Brent crude oil was down 20 cents at $47.66 a barrel by 0820 GMT, around 12 percent below its opening level on May 25, when an OPEC promise to restrict production was extended into 2018. U.S. light crude was 20 cents lower at $45.44.
The Organization of the Petroleum Exporting Countries and other big producers have agreed to pump almost 1.8 million barrels per day (bpd) less than they supplied at the end of last year, and hold output there until the first quarter of 2018.
But world markets are still awash with oil.
“The challenge OPEC is facing is bigger than anyone thought a few weeks ago,” said Tamas Varga, analyst at London brokerage PVM Oil Associates.
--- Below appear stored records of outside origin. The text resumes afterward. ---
Lemma hello_accepted_run o n :
  oi_heap o !! oi_nbr_self o = Some n → (∃ len, ip_masklen (h_network_mask hp) = Ok len) →
  ∃ b, hello_accepted hp o = Ok (b, o).
Proof.
  intros Hn [len Hlen]. unfold hello_accepted. rewrite (st_bind_Ok _ _ _ o o) by done.
  destruct (_ =? _); [by eexists|]. destruct (passive_interface _); [by eexists|].
  rewrite (st_bind_Ok _ _ _ len o) by (unfold st_lift; by rewrite Hlen).
  match goal with |- context [if ?b then mret false else _] => destruct b end; [by eexists|].
  destruct (negb _); [by eexists|]. destruct (negb _); [by eexists|]. destruct (negb _); [by eexists|].
  rewrite (st_bind_Ok _ _ _ n o); [by eexists|]. unfold self_read. rewrite (st_bind_Ok _ _ _ o o) by done.
  by apply nbr_read_in.
Qed.

Lemma hello_neighbor_good o nbs live self :
  Good 0 nbs live self o → h_src hp ≠ oi_address o →
  ∃ p o' nbs' live', hello_neighbor hp o = Ok (p, o') ∧ Good 0 nbs' live' self o' ∧ p ∈ live' ∧ p ≠ self.
Proof.
  intros HG Hsrc. unfold hello_neighbor. rewrite (st_bind_Ok _ _ _ o o) by done.
  rewrite (bool_decide_false (oi_type o = IFTYPE_NBMA)) by apply HG. cbn [andb when].
  destruct (nbrs_lookup (h_src hp) (oi_nbrs o)) as [p|] eqn:E.
  - apply nbrs_lookup_in in E. rewrite (g_nbs _ _ _ _ _ HG) in E.
    destruct (g_table _ _ _ _ _ HG _ _ E) as (n & Hn & Hk). exists p, o, nbs, live.
    rewrite (st_bind_Ok _ _ _ _ _ (nbr_read_in _ _ _ Hn)). split; [done|]. split; [done|]. split.
    + rewrite <- (g_live _ _ _ _ _ HG). by eapply elem_of_dom_2.
    + intros ->. destruct (g_self _ _ _ _ _ HG) as (m & Hm & []). congruence.
  - set (n := set_nb_src (h_src hp) (set_nb_address (h_src hp) (ospf_nbr_new o))).
    assert (HG' : Good 0 (nbrs_insert (h_src hp) (oi_fresh o) nbs) ({[oi_fresh o]} ∪ live) self (linked (h_src hp) n o)).
    { apply linked_good; try done; [|by intros [?|?]]. intros q. apply nbrs_lookup_none. by rewrite <- (g_nbs _ _ _ _ _ HG). }
    assert (Hne : oi_fresh o ≠ self).
    { intros Hs. destruct (g_self _ _ _ _ _ HG) as (m & Hm & _). apply elem_of_dom_2 in Hm.
      rewrite (g_live _ _ _ _ _ HG) in Hm. apply (g_fresh _ _ _ _ _ HG) in Hm. lia. }
    rewrite (st_bind_Ok _ _ _ (oi_fresh o) (set_oi_fresh (S (oi_fresh o)) (set_oi_heap (<[oi_fresh o := n]> (oi_heap o)) o))) by done.
    rewrite (st_bind_Ok _ _ _ tt (linked (h_src hp) n o)), (st_bind_Ok _ _ _ tt (linked (h_src hp) n o)) by done.
    assert (Hcrypt : preserves (Good 0 (nbrs_insert (h_src hp) (oi_fresh o) nbs) ({[oi_fresh o]} ∪ live) self)
      (match h_crypt hp with Some c => nbr_upd (oi_fresh o) (set_nb_crypt_seqnum c) | None => mret tt end)).
    { destruct (h_crypt hp); [|apply preserves_ret]. apply Good_nbr_upd; [set_solver| |done|done].
      intros m. split; [done|]. split; [|done]. intros []. by split. }
    destruct (Hcrypt _ HG') as ([] & o2 & Hrun & H2). rewrite (st_bind_Ok _ _ _ _ _ Hrun).
    eexists _, o2, _, _. split; [done|]. split; [exact H2|]. split; [set_solver|done].
Qed.

Section Known.
Context (nbs : list (Z * nat)) (live : gset nat) (self p : nat).
Context (Hlive : p ∈ live) (Hself : p ≠ self).
Abbreviation G := (Good 0 nbs live self).

Lemma simple_good f : simple_update f → preserves G (nbr_upd p f).
Proof.
  intros Hf. apply Good_nbr_upd; [done|by apply simple_keeps|done|]. intros n. by destruct (Hf n) as (_ & _ & ? & _).
Qed.

Lemma schedule_good e : e ≠ IsmEvent ISM_NoEvent → (∀ q x, e ≠ NsmEvent q x) → preserves G (schedule e).
Proof.
  intros He Hn. apply triple_modify. intros o []. split; cbn; try done.
  - destruct g_self as (m & ? & []). exists m. by repeat split.
  - intros q x [Hin|<-%list_elem_of_singleton]%elem_of_app; [by apply g_events|by destruct (Hn q x)].
  - by intros [Hin|<-%list_elem_of_singleton]%elem_of_app.
Qed.

Lemma hello_events_good : preserves G (hello_events hp p).
Proof.
  intros o HG. unfold hello_events. rewrite (st_bind_Ok _ _ _ o o) by done.
  destruct (nbr_runs nbs live self p Hlive o HG) as (n & Hn & _).
  rewrite (st_bind_Ok _ _ _ _ _ (nbr_read_in _ _ _ Hn)). cbv zeta.
  match goal with |- ∃ x o', ?m o = _ ∧ _ => enough (Hm : preserves G m) by (by apply Hm) end.
  repeat first [apply preserves_seq | apply preserves_when; by apply schedule_good].
Qed.

Lemma hello_rest_good : preserves G
  (nbr_upd p (set_nb_router_id (h_router_id hp));;
   n ← nbr_read p;
   let old_state := nb_state n in
   ospf_nsm_event now p NSM_HelloReceived;;
   o ← st_get; prio ← PRIORITY; d ← DR; b ← BDR;
   let nbma := bool_decide (oi_type o = IFTYPE_NBMA) in
   when (nbma && (prio =? 0) && (0 <? h_priority hp) && negb (d =? h_src hp) && negb (b =? h_src hp))
     (nbr_upd p (λ n, set_nb_t_hello_reply (timer_on (nb_t_hello_reply n) OSPF_HELLO_REPLY_DELAY) n));;
   if nbma && (bool_decide (old_state = NSM_Down) || bool_decide (old_state = NSM_Attempt)) then
     ospf_nsm_event now p NSM_OneWayReceived;; nbr_upd p (hello_info hp)
   else if ospf_nbr_bidirectional (oi_router_id o) (h_neighbors hp) then
     ospf_nsm_event now p NSM_TwoWayReceived;;
     nbr_upd p (λ n, set_nb_options (Z.lor (nb_options n) (h_options hp)) n);;
     hello_events hp p;;
     nbr_upd p (hello_info hp)
   else
     ospf_nsm_event now p NSM_OneWayReceived;; nbr_upd p (hello_info hp)).
Proof.
  assert (Hev : ∀ e, e = NSM_HelloReceived ∨ e = NSM_OneWayReceived ∨ e = NSM_TwoWayReceived →
    preserves G (ospf_nsm_event now p e)).
  { intros e He. apply ospf_nsm_event_good; try done; destruct He as [->|[->| ->]]; done || by intros []. }
  apply preserves_seq; [apply simple_good; simple_tac|].
  eapply triple_bind; [by apply Good_nbr_read|]. intros n. cbv zeta. intros o [HG Hn].
  destruct (Hev NSM_HelloReceived ltac:(by left) o HG) as ([] & o1 & Hrun & H1). rewrite (st_bind_Ok _ _ _ _ _ Hrun).
  rewrite (st_bind_Ok _ _ _ o1 o1) by done. destruct (self_runs nbs live self o1 H1) as [sn Hs].
  rewrite (st_bind_Ok _ _ _ (nb_priority sn) o1).
  2:{ unfold PRIORITY, self_read. rewrite (st_bind_Ok _ _ _ sn o1); [done|].
      rewrite (st_bind_Ok _ _ _ o1 o1) by done. by apply nbr_read_in. }
  rewrite (st_bind_Ok _ _ _ _ _ (DR_run _ _ Hs)), (st_bind_Ok _ _ _ _ _ (BDR_run _ _ Hs)).
  rewrite (bool_decide_false (oi_type o1 = IFTYPE_NBMA)) by apply H1. cbn [andb when].
  rewrite (st_bind_Ok _ _ _ tt o1) by done.
  match goal with |- ∃ x o', ?m o1 = _ ∧ _ => enough (Hm : preserves G m) by (by apply Hm) end.
  apply preserves_if; repeat first [apply preserves_seq | apply Hev; auto | apply hello_events_good | apply simple_good; simple_tac].
Qed.
End Known.

Lemma ospf_hello_good o nbs live self :
  Good 0 nbs live self o → h_src hp ≠ oi_address o → (∃ len, ip_masklen (h_network_mask hp) = Ok len) →
  ∃ o' nbs' live', ospf_hello now hp o = Ok (tt, o') ∧ Good 0 nbs' live' self o'.
Proof.
  intros HG Hsrc Hmask. destruct (self_runs nbs live self o HG) as [sn Hs].
  destruct (hello_accepted_run o sn Hs Hmask) as [b Hb]. unfold ospf_hello. rewrite (st_bind_Ok _ _ _ _ _ Hb).
  destruct b; cbn [when]; [|by exists o, nbs, live].
  destruct (hello_neighbor_good o nbs live self HG Hsrc) as (p & o1 & nbs1 & live1 & Hrun & H1 & Hp & Hne).
  rewrite (st_bind_Ok _ _ _ _ _ Hrun).
  destruct (hello_rest_good nbs1 live1 self p Hp Hne o1 H1) as ([] & o2 & Hrun2 & H2). by exists o2, nbs1, live1.
Qed.
End Hello.

(** * The whole interface *)

Lemma Good_Inv nbs live self o : Good 0 nbs live self o → Inv o.
Proof. intros HG. unfold Inv. by rewrite (g_nbs _ _ _ _ _ HG), (g_live _ _ _ _ _ HG), (g_self_ptr _ _ _ _ _ HG). Qed.

(** What happens to an interface: the oldest scheduled event runs, the code executes
    an event at once, a timer expires, a hello packet arrives.  The database
    description timer is one of a neighbor. *)
Inductive input :=
  | in_event
  | in_ism (e : ism_event)
  | in_nsm (p : nat) (e : nsm_event)
  | in_wait_timer
  | in_hello_timer
  | in_inactivity_timer (p : nat)
  | in_db_desc_timer (p : nat)
  | in_hello (h : ospf_hello_packet).

Definition next_event (now : timeval) : M unit :=
  o ← st_get;
  match oi_events o with
  | [] => mret tt
  | e :: evs =>
      modify (set_oi_events evs);;
      match e with
      | IsmEvent e => ospf_ism_event now e
      | NsmEvent p e => ospf_nsm_event now p e
      end
  end.

Definition run_input (now : timeval) (i : input) : M unit :=
  match i with
  | in_event => next_event now
  | in_ism e => ospf_ism_event now e
  | in_nsm p e => ospf_nsm_event now p e
  | in_wait_timer => ospf_wait_timer
  | in_hello_timer => ospf_hello_timer
  | in_inactivity_timer p => ospf_inactivity_timer p
  | in_db_desc_timer p => ospf_db_desc_timer p
  | in_hello h => ospf_hello now h
  end.

(** The inputs the rest of ospfd gives: events of the two enumerations other than
    NoEvent, for neighbors that exist, and never LLDown, which nothing raises; hello
    packets that are not from the own address (ospf_read discards those), with a mask
    other than /32, on which ip_masklen reads past its argument; database description
    timers that run. *)
Definition enabled (o : ospf_interface) (i : input) : Prop :=
  match i with
  | in_event | in_wait_timer | in_hello_timer => True
  | in_ism e => e ≠ ISM_NoEvent
  | in_nsm p e => p ∈ dom (oi_heap o) ∧ p ≠ oi_nbr_self o ∧ e ≠ NSM_NoEvent ∧ e ≠ NSM_LLDown
  | in_inactivity_timer p => p ∈ dom (oi_heap o) ∧ p ≠ oi_nbr_self o
  | in_db_desc_timer p => ∃ n, oi_heap o !! p = Some n ∧ nb_t_db_desc n ≠ None
  | in_hello h => h_src h ≠ oi_address o ∧ ∃ len, ip_masklen (h_network_mask h) = Ok len
  end.

Definition step (o o' : ospf_interface) : Prop :=
  ∃ now i, enabled o i ∧ run_input now i o = Ok (tt, o').

Lemma nsm_event_good now nbs live self p e o :
  Good 0 nbs live self o → p ∈ live → p ≠ self → e ≠ NSM_NoEvent → e ≠ NSM_LLDown →
  ∃ o', ospf_nsm_event now p e o = Ok (tt, o') ∧ Inv o'.
Proof.
  intros HG Hp Hne H0 HL.
  destruct (decide (e = NSM_KillNbr ∨ e = NSM_InactivityTimer)) as [Hk|Hk].
  - destruct (live_lookup _ _ _ _ _ _ HG Hp) as [n Hn]. destruct (g_heap _ _ _ _ _ HG p n Hn) as [Hin _].
    destruct (kill_event_good now nbs live self p Hp Hne (nb_src n) e o HG Hin Hk) as (o' & Hrun & H').
    exists o'. split; [done|]. by eapply Good_Inv.
  - destruct (ospf_nsm_event_good now nbs live self p Hp Hne e) with (o := o) as ([] & o' & Hrun & H'); try tauto.
    + intros st. by destruct st, e; tauto || done.
    + exists o'. split; [done|]. by eapply Good_Inv.
Qed.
U.S. data this week showed a surprise 3.3-million-barrel build in commercial crude oil stocks to 513.2 million.
Inventories of refined products were also up, despite the start of the peak-demand summer season.
“Crude oil prices are testing lows last seen in (the fourth quarter of) 2016,” analysts at U.S. bank Jefferies wrote, pointing to the United States as the main pressure on prices.
U.S. refined oil product inventories are now back above 2016 levels and well above their five-year range, reflecting an unexpected slowdown in U.S. demand for gasoline and distillate fuels, Jefferies said.
Asian markets are also oversupplied, with traders putting excess crude into floating storage, an indicator of a glut.
The Brent forward curve shows a clear “contango” shape, with oil for use now at deep discounts to future prices.
Brent for January 2018 is worth around $1.50 a barrel more than Brent for August 2017, making it profitable for some traders to put oil into tankers and wait for a later sale.
Thomson Reuters Eikon shipping figures show at least 25 supertankers sitting in the Strait of Malacca and the Singapore Strait, holding unsold fuel.
That’s similar amounts to May and April, indicating that even in Asia, with its strong demand growth, traders are struggling to clear inventories.
And more production is coming. Libya’s 270,000-bpd Sharara oilfield has reopened after a workers’ protest and should return to normal production within three days, the National Oil Corp said on Friday.